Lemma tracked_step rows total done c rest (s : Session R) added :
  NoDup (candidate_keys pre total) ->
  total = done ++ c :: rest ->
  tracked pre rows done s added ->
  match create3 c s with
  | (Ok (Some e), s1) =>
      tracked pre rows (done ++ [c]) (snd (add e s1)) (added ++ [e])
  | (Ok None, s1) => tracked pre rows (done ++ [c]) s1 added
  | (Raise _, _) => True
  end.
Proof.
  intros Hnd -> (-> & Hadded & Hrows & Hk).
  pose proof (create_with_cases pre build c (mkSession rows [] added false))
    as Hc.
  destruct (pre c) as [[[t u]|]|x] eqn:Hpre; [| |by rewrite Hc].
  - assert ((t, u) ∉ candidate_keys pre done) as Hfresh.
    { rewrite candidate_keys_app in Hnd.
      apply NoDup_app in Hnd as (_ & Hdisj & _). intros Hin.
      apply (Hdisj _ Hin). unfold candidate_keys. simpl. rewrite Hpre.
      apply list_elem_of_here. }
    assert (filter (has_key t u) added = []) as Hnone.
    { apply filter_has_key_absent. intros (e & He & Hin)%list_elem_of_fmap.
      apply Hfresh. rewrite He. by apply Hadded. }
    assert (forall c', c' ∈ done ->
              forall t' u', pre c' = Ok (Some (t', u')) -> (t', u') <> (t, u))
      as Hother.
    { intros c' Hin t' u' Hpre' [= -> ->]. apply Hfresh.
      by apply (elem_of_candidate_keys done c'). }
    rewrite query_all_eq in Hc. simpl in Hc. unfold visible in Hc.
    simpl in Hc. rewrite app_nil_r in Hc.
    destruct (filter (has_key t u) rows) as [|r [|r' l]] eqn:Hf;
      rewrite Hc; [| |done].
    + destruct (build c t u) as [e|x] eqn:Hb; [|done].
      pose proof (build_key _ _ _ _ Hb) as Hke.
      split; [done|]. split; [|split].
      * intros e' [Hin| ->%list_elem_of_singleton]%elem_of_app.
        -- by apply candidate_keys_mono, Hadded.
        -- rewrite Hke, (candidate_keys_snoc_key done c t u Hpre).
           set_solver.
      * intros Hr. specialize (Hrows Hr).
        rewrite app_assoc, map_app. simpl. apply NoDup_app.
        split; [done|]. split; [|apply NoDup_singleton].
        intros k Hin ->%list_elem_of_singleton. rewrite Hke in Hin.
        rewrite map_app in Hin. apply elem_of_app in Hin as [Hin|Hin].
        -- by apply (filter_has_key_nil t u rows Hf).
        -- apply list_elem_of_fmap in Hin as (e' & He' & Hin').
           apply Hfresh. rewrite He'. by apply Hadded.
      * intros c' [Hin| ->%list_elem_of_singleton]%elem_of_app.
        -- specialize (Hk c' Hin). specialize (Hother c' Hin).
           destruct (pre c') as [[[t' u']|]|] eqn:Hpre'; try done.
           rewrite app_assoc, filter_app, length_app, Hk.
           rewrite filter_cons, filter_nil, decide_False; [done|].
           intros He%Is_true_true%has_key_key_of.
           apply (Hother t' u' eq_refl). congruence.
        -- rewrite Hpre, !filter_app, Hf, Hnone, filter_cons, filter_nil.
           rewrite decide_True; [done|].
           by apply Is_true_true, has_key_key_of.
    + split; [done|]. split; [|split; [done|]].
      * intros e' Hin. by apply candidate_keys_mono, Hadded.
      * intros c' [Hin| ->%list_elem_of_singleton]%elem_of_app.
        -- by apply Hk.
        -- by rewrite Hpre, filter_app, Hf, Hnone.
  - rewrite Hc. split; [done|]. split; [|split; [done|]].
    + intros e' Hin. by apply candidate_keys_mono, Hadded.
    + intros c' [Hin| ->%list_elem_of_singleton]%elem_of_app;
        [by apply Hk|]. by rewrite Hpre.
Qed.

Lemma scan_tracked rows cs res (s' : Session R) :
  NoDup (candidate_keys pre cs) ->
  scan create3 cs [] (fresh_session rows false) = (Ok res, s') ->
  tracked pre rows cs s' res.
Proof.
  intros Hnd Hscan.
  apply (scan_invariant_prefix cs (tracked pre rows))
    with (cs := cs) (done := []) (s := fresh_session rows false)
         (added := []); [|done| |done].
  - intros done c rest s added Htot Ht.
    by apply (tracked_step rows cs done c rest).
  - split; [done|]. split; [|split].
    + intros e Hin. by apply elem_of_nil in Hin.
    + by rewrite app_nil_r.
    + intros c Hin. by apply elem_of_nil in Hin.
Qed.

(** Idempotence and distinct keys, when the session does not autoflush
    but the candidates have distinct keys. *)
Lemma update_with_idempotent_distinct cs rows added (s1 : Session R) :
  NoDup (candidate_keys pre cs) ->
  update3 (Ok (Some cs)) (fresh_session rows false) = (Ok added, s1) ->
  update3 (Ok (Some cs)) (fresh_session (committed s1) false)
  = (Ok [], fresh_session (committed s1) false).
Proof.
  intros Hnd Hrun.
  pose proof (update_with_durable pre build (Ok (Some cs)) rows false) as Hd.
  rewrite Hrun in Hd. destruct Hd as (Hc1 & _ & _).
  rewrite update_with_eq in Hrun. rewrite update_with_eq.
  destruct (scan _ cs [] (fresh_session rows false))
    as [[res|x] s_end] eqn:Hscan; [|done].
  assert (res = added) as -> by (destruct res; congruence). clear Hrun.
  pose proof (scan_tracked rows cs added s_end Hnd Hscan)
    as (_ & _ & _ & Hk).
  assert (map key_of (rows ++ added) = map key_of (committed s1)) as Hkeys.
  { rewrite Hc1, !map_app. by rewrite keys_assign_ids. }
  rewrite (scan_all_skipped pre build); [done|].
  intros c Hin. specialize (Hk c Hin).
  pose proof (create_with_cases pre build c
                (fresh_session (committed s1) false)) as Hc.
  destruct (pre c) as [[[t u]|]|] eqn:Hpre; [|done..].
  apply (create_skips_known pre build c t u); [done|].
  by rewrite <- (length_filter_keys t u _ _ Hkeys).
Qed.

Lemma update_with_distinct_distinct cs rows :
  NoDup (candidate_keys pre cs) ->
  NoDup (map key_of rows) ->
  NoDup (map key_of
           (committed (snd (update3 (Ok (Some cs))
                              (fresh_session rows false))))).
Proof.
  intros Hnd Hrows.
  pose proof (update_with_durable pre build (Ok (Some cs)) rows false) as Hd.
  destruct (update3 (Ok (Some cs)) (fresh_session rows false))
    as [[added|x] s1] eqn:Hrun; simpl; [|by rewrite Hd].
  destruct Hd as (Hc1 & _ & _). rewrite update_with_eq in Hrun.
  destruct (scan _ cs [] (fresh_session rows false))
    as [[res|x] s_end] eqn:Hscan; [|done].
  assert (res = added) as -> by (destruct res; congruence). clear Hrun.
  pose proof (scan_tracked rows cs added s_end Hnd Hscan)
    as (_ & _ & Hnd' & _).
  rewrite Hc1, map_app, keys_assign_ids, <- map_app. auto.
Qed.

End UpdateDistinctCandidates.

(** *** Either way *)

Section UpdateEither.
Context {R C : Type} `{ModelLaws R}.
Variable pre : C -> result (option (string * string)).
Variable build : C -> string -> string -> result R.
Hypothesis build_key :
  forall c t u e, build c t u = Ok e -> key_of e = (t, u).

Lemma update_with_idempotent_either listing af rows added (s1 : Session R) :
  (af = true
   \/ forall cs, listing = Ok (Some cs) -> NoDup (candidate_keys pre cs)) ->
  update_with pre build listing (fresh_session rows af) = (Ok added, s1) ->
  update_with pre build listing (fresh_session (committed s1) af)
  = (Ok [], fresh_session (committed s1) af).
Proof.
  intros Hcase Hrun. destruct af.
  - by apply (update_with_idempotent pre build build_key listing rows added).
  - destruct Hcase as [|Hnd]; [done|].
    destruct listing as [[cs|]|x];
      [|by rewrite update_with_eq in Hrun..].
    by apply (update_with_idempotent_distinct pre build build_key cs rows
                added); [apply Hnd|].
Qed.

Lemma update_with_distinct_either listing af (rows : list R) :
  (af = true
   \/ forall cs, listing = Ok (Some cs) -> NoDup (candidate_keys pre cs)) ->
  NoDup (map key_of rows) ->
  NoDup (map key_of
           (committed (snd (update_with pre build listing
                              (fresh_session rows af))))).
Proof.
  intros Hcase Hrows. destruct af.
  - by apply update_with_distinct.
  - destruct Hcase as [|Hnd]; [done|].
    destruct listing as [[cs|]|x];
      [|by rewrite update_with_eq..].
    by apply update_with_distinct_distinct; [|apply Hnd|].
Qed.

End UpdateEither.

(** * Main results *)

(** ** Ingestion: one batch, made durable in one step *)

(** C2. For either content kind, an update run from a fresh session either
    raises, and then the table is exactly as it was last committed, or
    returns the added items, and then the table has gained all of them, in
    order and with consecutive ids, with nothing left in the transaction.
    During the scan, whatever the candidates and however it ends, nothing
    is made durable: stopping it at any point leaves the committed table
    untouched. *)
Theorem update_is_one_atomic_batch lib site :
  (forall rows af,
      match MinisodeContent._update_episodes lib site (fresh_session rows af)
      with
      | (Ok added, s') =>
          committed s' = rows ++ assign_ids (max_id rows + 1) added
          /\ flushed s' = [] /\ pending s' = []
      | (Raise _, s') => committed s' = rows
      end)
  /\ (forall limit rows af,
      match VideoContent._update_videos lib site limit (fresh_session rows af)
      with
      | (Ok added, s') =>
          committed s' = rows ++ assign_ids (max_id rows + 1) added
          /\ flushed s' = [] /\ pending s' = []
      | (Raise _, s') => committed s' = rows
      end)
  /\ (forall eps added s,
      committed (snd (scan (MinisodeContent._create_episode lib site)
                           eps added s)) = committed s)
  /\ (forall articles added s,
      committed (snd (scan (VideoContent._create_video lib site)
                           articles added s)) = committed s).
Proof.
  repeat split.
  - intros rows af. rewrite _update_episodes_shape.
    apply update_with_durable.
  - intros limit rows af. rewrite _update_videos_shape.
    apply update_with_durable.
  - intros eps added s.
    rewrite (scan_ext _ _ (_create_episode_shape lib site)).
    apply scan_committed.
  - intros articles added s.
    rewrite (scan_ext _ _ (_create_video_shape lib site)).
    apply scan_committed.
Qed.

* * * * *

= Problem requirements =
Above are the entries. Quote exactly the lines from the one bearing "split; [done|]. split; [|apply" through the one bearing "intros He%Is_true_true%has_key_key_of.".

= Reply to the task =
        split; [done|]. split; [|apply NoDup_singleton].
        intros k Hin ->%list_elem_of_singleton. rewrite Hke in Hin.
        rewrite map_app in Hin. apply elem_of_app in Hin as [Hin|Hin].
        -- by apply (filter_has_key_nil t u rows Hf).
        -- apply list_elem_of_fmap in Hin as (e' & He' & Hin').
           apply Hfresh. rewrite He'. by apply Hadded.
      * intros c' [Hin| ->%list_elem_of_singleton]%elem_of_app.
        -- specialize (Hk c' Hin). specialize (Hother c' Hin).
           destruct (pre c') as [[[t' u']|]|] eqn:Hpre'; try done.
           rewrite app_assoc, filter_app, length_app, Hk.
           rewrite filter_cons, filter_nil, decide_False; [done|].
           intros He%Is_true_true%has_key_key_of.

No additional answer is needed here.